Credit:  By Carl Etnier, vtdigger.org 24 February 2011 ~~

The Public Service Board began its third week of hearings on the Kingdom Community Wind project in Lowell with a bang. Or at least with the argument by a noise expert that wind turbines sound similar enough to banging noises like explosions, guns firing, and sonic booms that the Public Service Board ought to require the developers to ensure that their sound is quieter than it otherwise would need to be.

Leslie Blomberg, executive director of the Noise Pollution Clearinghouse in Montpelier, testified on behalf of the Lowell Mountains Group, which opposes the 63 MW, 20- or 21-turbine project that Green Mountain Power has proposed in Lowell. He argued that the Public Service Board has applied a too-lax standard to other utility-scale wind projects permitted in Vermont, and he wants a tougher standard for the Lowell project.

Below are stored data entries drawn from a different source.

(** * Music recommender: a shallow embedding of [app.py]

    The development follows the layout of the program: the song catalog,
    the persisted profile store, the recommender, the habit tracker, the
    playlist builder, the clusterer and the two Streamlit pages that
    mutate the store ([login] and [main_app]). *)

From stdpp Require Import base decidable option list strings numbers pretty gmap.
From Stdlib Require Import ZArith Lia.

Set Warnings "-register-all".

Local Open Scope string_scope.
Local Open Scope list_scope.
Local Open Scope nat_scope.

(** ** Python values used by the program *)

(** A song of the catalog: the dict literal of [songs_dataset]. *)
Module Song.
Record t : Type := mk {
  song_name : string;
  artist : string;
  genre : string;
  mood : string;
  activity : string
}.
#[global] Instance eq_dec : EqDecision t.
Proof. solve_decision. Defined.
End Song.

(** An entry of [listening_history]: the dict literal built in
    [update_habits]. *)
Module HistoryEvent.
Record t : Type := mk {
  mood : string;
  artist : string;
  activity : string
}.
#[global] Instance eq_dec : EqDecision t.
Proof. solve_decision. Defined.
End HistoryEvent.

(** A user profile: the dict literal built on registration. *)
Module UserProfile.
Record t : Type := mk {
  favorite_mood : string;
  favorite_activity : string;
  listening_history : list HistoryEvent.t;
  playlists : list Song.t;
  likes : Z
}.
#[global] Instance eq_dec : EqDecision t.
Proof. solve_decision. Defined.

Definition set_listening_history (h : list HistoryEvent.t) (p : t) : t :=
  mk (favorite_mood p) (favorite_activity p) h (playlists p) (likes p).
Definition set_playlists (pl : list Song.t) (p : t) : t :=
  mk (favorite_mood p) (favorite_activity p) (listening_history p) pl (likes p).
Definition set_likes (n : Z) (p : t) : t :=
  mk (favorite_mood p) (favorite_activity p) (listening_history p) (playlists p) n.
End UserProfile.

(** ** Python dicts

    A dict keeps its keys in insertion order, and the program iterates
    over [users.items()], so a dict is an association list.  [dict_set]
    is [d[k] = v]: an existing key keeps its position. *)
Section dict.
Context {K V : Type} `{EqDecision K}.

Definition dict : Type := list (K * V).

Fixpoint dict_get (d : dict) (k : K) : option V :=
  match d with
  | [] => None
  | (k', v) :: d' => if decide (k' = k) then Some v else dict_get d' k
  end.

Definition dict_contains (d : dict) (k : K) : bool :=
  bool_decide (is_Some (dict_get d k)).

Fixpoint dict_set (d : dict) (k : K) (v : V) : dict :=
  match d with
  | [] => [(k, v)]
  | (k', v') :: d' =>
      if decide (k' = k) then (k', v) :: d' else (k', v') :: dict_set d' k v
  end.

Definition dict_keys (d : dict) : list K := d.*1.

(** [dict(pairs)]: later pairs overwrite earlier ones. *)
Definition dict_of_pairs (l : list (K * V)) : dict :=
  foldl (λ d kv, dict_set d kv.1 kv.2) [] l.

(** A well-formed dict holds each key once. *)
Definition dict_wf (d : dict) : Prop := NoDup (dict_keys d).
End dict.
Arguments dict : clear implicits.

(** ** Constants *)

Definition USERS_FILE : string := "user_profiles.json".

Definition songs_dataset : list Song.t := [
  Song.mk "Stronger" "Kanye West" "Hip Hop" "motivational" "gym";
  Song.mk "Blinding Lights" "The Weeknd" "Pop" "energetic" "party";
  Song.mk "Someone Like You" "Adele" "Soul" "sad" "study";
  Song.mk "Happy" "Pharrell Williams" "Pop" "happy" "party";
  Song.mk "Lose Yourself" "Eminem" "Hip Hop" "motivational" "gym";
  Song.mk "Weightless" "Marconi Union" "Ambient" "calm" "study";
  Song.mk "Viva La Vida" "Coldplay" "Alternative" "energetic" "party";
  Song.mk "Lovely" "Billie Eilish" "Pop" "sad" "study";
  Song.mk "Don't Stop Me Now" "Queen" "Rock" "happy" "party";
  Song.mk "Circles" "Post Malone" "Pop" "calm" "study"
].

(** ** Exceptions and computations over a mutable object *)

Inductive exn : Type :=
  | KeyError
  | IndexError
  | ValueError
  | RerunException.

Inductive res (A : Type) : Type :=
  | Return (a : A)
  | Raise (e : exn).
Arguments Return {A} a.
Arguments Raise {A} e.

(** [Py S A]: a Python function that receives a reference to a mutable
    object of type [S]; it leaves the object in some state and either
    returns or raises. *)
Definition Py (S A : Type) : Type := S → res A * S.

Definition py_ret {S A} (a : A) : Py S A := λ s, (Return a, s).
Definition py_bind {S A B} (m : Py S A) (k : A → Py S B) : Py S B :=
  λ s, match m s with
       | (Return a, s') => k a s'
       | (Raise e, s') => (Raise e, s')
       end.
Definition py_raise {S A} (e : exn) : Py S A := λ s, (Raise e, s).
Definition py_get {S} : Py S S := λ s, (Return s, s).
Definition py_modify {S} (f : S → S) : Py S unit := λ s, (Return tt, f s).

Declare Scope py_scope.
Delimit Scope py_scope with py.
Notation "x <- m ;; k" := (py_bind m (λ x, k))
  (at level 100, m at next level, right associativity) : py_scope.
Notation "m ;; k" := (py_bind m (λ _, k))
  (at level 100, right associativity) : py_scope.
Local Open Scope py_scope.

(** [for x in xs: body(x)] *)
Fixpoint py_for {S A} (xs : list A) (body : A → Py S unit) : Py S unit :=
  match xs with
  | [] => py_ret tt
  | x :: xs' => (body x ;; py_for xs' body)
  end.

(** ** The [random] module

    The generator is a stream of words; [randbelow rnd i n] is the result
    of the [i]-th call [_randbelow(n)] made by [random.sample], always
    below [n] for positive [n]. *)
Definition random_source : Type := nat → nat.

Definition randbelow (rnd : random_source) (i n : nat) : nat := rnd i `mod` n.

Section sample.
Context {A : Type}.

(** The selection loop of [random.sample] for a population of at most
    21 elements (the catalog has ten):
<<
    pool = list(population)
    for i in range(k):
        j = randbelow(n - i)
        result[i] = pool[j]
        pool[j] = pool[n - i - 1]
>>
    [todo] counts the iterations left; the results are listed in the
    order of [i].  An index outside the pool, which raises in Python,
    ends the loop; it does not occur for [i + todo <= n = len(pool)]. *)
Fixpoint sample_loop (rnd : random_source) (n : nat) (pool : list A)
    (i todo : nat) : list A :=
  match todo with
  | 0 => []
  | S todo' =>
      let j := randbelow rnd i (n - i) in
      match pool !! j, pool !! (n - i - 1) with
      | Some x, Some y => x :: sample_loop rnd n (<[j:=y]> pool) (S i) todo'
      | _, _ => []
      end
  end.

(** [random.sample(population, k)] *)
Definition random_sample (rnd : random_source) (population : list A)
    (k : nat) : res (list A) :=
  let n := length population in
  if bool_decide (k ≤ n) then Return (sample_loop rnd n population 0 k)
  else Raise ValueError.
End sample.

(** ** Recommender *)

Definition matching_songs (mood activity : string) : list Song.t :=
  filter (λ song, Song.mood song = mood ∧ Song.activity song = activity)
         songs_dataset.

Definition recommend_songs (rnd : random_source) (mood activity : string)
    : res (list Song.t) :=
  let matching_songs := matching_songs mood activity in
  random_sample rnd matching_songs (min 5 (length matching_songs)).

(** ** Habit tracker *)

Definition update_habits (songs : list Song.t) : Py UserProfile.t unit :=
  py_for songs (λ song,
    py_modify (λ user_profile,
      UserProfile.set_listening_history
        (UserProfile.listening_history user_profile ++
           [HistoryEvent.mk (Song.mood song) (Song.artist song) (Song.activity song)])
        user_profile)).

(** ** [collections.Counter] *)

(** [Counter(xs)]: one [mapping[elem] = mapping.get(elem, 0) + 1] per
    element, so the keys stand in first-encountered order. *)
Definition Counter (xs : list string) : dict string nat :=
  foldl (λ mapping elem, dict_set mapping elem (default 0 (dict_get mapping elem) + 1))
        [] xs.

(** [c.get(k, d)] *)
Definition counter_get (c : dict string nat) (k : string) (d : nat) : nat :=
  default d (dict_get c k).

(** [max(it, key=key)]: the first of the maximal items; [None] stands for
    the sentinel returned on an empty iterable. *)
Definition py_max {A} (key : A → nat) (it : list A) : option A :=
  match it with
  | [] => None
  | x :: it' =>
      Some (foldl (λ best y, if bool_decide (key best < key y) then y else best) x it')
  end.

(** [c.most_common(1)], which is [heapq.nlargest(1, c.items(), key=itemgetter(1))]:
    for one item this is [max] over the items. *)
Definition most_common_1 (c : dict string nat) : list (string * nat) :=
  match py_max snd c with
  | None => []
  | Some result => [result]
  end.

(** ** Playlist builder *)

Definition create_personalized_playlist : Py UserProfile.t (list Song.t) :=
  user_profile <- py_get ;;
  let history := UserProfile.listening_history user_profile in
  if bool_decide (history = []) then py_ret []
  else
    let mood_counter := Counter (HistoryEvent.mood <$> history) in
    match most_common_1 mood_counter with
    | [] => py_raise IndexError
    | (favorite_mood, _) :: _ =>
        let playlist := filter (λ song, Song.mood song = favorite_mood) songs_dataset in
        py_ret (take 10 playlist)
    end.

The Public Service Board has required that other wind projects keep the sound under 45 decibels, as measured at the exterior of a dwelling and averaged over an hour. Sound experts have testified that this would give a 30 decibel sound level inside the house. Green Mountain Power has proposed a sound monitoring and response plan for the Lowell project that they say would ensure that this standard is met.

The Lowell Mountains Group is arguing for a lower standard, applied outdoors at the property line, arguing that neighbors to the wind farm may wish to set up a chair and enjoy the outdoors closer to the property line than their house. Or they may wish to build another house or a cottage closer to the wind turbines, where the sounds may be louder, and they would then be prevented from enjoying their new house or cottage.

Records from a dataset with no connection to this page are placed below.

Definition handle_update_object (data : value) (s : ViewerClient)
    : outcome unit :=
  with_message data s (fun data =>
    if foreign data s then Return tt s
    else
      let obj_id := get data "id" in
      let updates := get_default data "updates" (VDict []) in
      match registry_get (objects s) obj_id, obj_id with
      | Err e, _ => Raise e s
      | Ok (Some obj), VStr name =>
          match as_array updates with
          | VDict updates =>
              let '(obj, log, raised) := apply_updates updates obj [] in
              let s := with_objects (set (objects s) name obj) s in
              let s := perform_all log s in
              match raised with
              | Some e => Raise e s
              | None =>
                  Return tt
                    (perform (Trigger "update_object" [obj_id; VDict updates]) s)
              end
          | _ => Raise (AttributeError "object has no attribute 'items'") s
          end
      | Ok _, _ => Return tt s
      end).

(** [self.restart()] ends in [os.execv]. *)
Definition handle_restart_script (data : value) (s : ViewerClient)
    : outcome unit :=
  with_message data s (fun data =>
    if foreign data s then Return tt s
    else Return tt (perform Execv s)).

(** The colouring loop of [_emit_console_text]: a segment without a
    colour of its own takes the given one. *)
Definition default_color (color : string) (segment : dict) : dict :=
  if truthy (get segment "color") then segment
  else set segment "color" (VStr color).

Definition _emit_console_text (text : string) (color : option string)
    (s : ViewerClient) : outcome unit :=
  if negb (truthy (VStr text)) then Return tt s
  else
    let s := with_print_buffer (_print_buffer s ++ text)%string s in
    let segments := split_text_to_segments text in
    let segments :=
      match color with
      | Some c => map (default_color c) segments
      | None => segments
      end in
    Return tt (perform (EmitConsoleOutput segments) s).

Definition console_disabled_warning : string :=
  ("[Panopti] Interactive console is disabled for this viewer. "
   ++ "Reconnect with panopti.connect(..., interactive_console=True) "
   ++ "to enable Python execution." ++ newline)%string.

Definition _warn_console_disabled_once (s : ViewerClient) : outcome unit :=
  if _console_disabled_warning_emitted s then Return tt s
  else
    let s := with_warning_emitted true s in
    _emit_console_text console_disabled_warning (Some "yellow") s.

(** One run of console text, [what] being the call made on the
    interpreter: the namespaces take its writes; without redirection its
    output reaches the process streams while it runs. *)
Definition ran (what : effect) (capture_output : bool) (r : run)
    (s : ViewerClient) : ViewerClient :=
  let s := perform what (with_namespaces (run_heap r) s) in
  if capture_output then s
  else
    let s := if truthy (VStr (run_stdout r))
             then perform (WriteStdout (run_stdout r)) s else s in
    if truthy (VStr (run_stderr r))
    then perform (WriteStderr (run_stderr r)) s else s.

(** The [except BaseException] clause of the console. *)
Definition emit_traceback (e : exn) (s : ViewerClient) : outcome unit :=
  _emit_console_text (format_exc e) (Some "red") s.

(** The [finally] clause of [_execute_console_command]. *)
Definition flush_captured (capture_output : bool) (r : option run)
    (s : ViewerClient) : outcome unit :=
  match capture_output, r with
  | true, Some r =>
      bind (if truthy (VStr (run_stdout r))
            then _emit_console_text (run_stdout r) None s
            else Return tt s)
        (fun _ s =>
           if truthy (VStr (run_stderr r))
           then _emit_console_text (run_stderr r) (Some "red") s
           else Return tt s)
  | _, _ => Return tt s
  end.

Definition _execute_console_command (command : value) (s : ViewerClient)
    : outcome unit :=
  let command := rstrip_newlines (to_str (py_or command (VStr ""))) in
  if negb (truthy (VStr (strip command))) then Return tt s
  else
    bind (_resolve_console_scope s) (fun '(globals_dict, locals_dict) s =>
      let capture_output := negb (_capture_prints_enabled s) in
      match compile command EvalMode with
      | Ok compiled =>
          let r := eval compiled (namespaces s) globals_dict locals_dict in
          let s := ran (Evaluate command) capture_output r s in
          bind (match run_result r with
                | Ok result =>
                    if negb (is_None result)
                    then _emit_console_text (repr result ++ newline)%string None s
                    else Return tt s
                | Err e => emit_traceback e s
                end)
            (fun _ s => flush_captured capture_output (Some r) s)
      | Err e =>
          if is_SyntaxError e then
            match compile command ExecMode with
            | Ok compiled =>
                let r := exec compiled (namespaces s) globals_dict locals_dict in
                let s := ran (Execute command) capture_output r s in
                bind (match run_result r with
                      | Ok _ => Return tt s
                      | Err e => emit_traceback e s
                      end)
                  (fun _ s => flush_captured capture_output (Some r) s)
            | Err e =>
                bind (emit_traceback e s) (fun _ s =>
                  flush_captured capture_output None s)
            end
          else
            bind (emit_traceback e s) (fun _ s =>
              flush_captured capture_output None s)
      end).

Dotty Schnure with Green Mountain Power reiterated GMP’s position that they will comply with whatever noise standard the Board applies to the Kingdom Community Wind project. However, the company has not ruled out appealing the Board’s order on the basis of the noise standard used.

Blomberg suggested an outdoor standard of 35 decibels, half as loud as 45 decibels, applied at the property line. He arrived at that number by starting with an EPA document discussing how loud intruding aircraft noise can get before it provokes community reactions. The document notes that sounds of 55 decibels do not provoke a reaction in urban areas, but that the threshold in rural areas is 10 decibels quieter. The threshold is reduced a further 5 decibels when there’s been no previous experience in the community with intruding noise, and another 5 decibels when the noise has “impulsive characteristics,” which Blomberg asserted wind turbine noise has.

Green Mountain Power attorney Peter Zamore asked Blomberg to read the EPA’s definition of impulsive noise and its examples, which include explosions, firearm discharges, sonic booms from aircraft, and industrial processes. Zamore questioned whether wind turbines actually sound like that. (Various parties in previous Board hearings on this project have characterized the noise as “swish-swish.”) Blomberg argued that the examples are not all-encompassing, and that wind turbine noise meets the EPA definition.

Board member John Burke acknowledged that Board “struggles” with questions of noise standards and how to apply them. But he expressed some skepticism that sounds exceeding 35 decibels at the property line would wake someone up, a consequence Blomberg had called “shocking and offensive.” Burke noted, “An average library has a db [decibel] rating of somewhere between 35 and 40. But you really don’t consider a library to be shocking and offensive, do you?” Blomberg said no. Burke also noted, to laughter in the hearing room, that he had had no difficulty sleeping in libraries in college.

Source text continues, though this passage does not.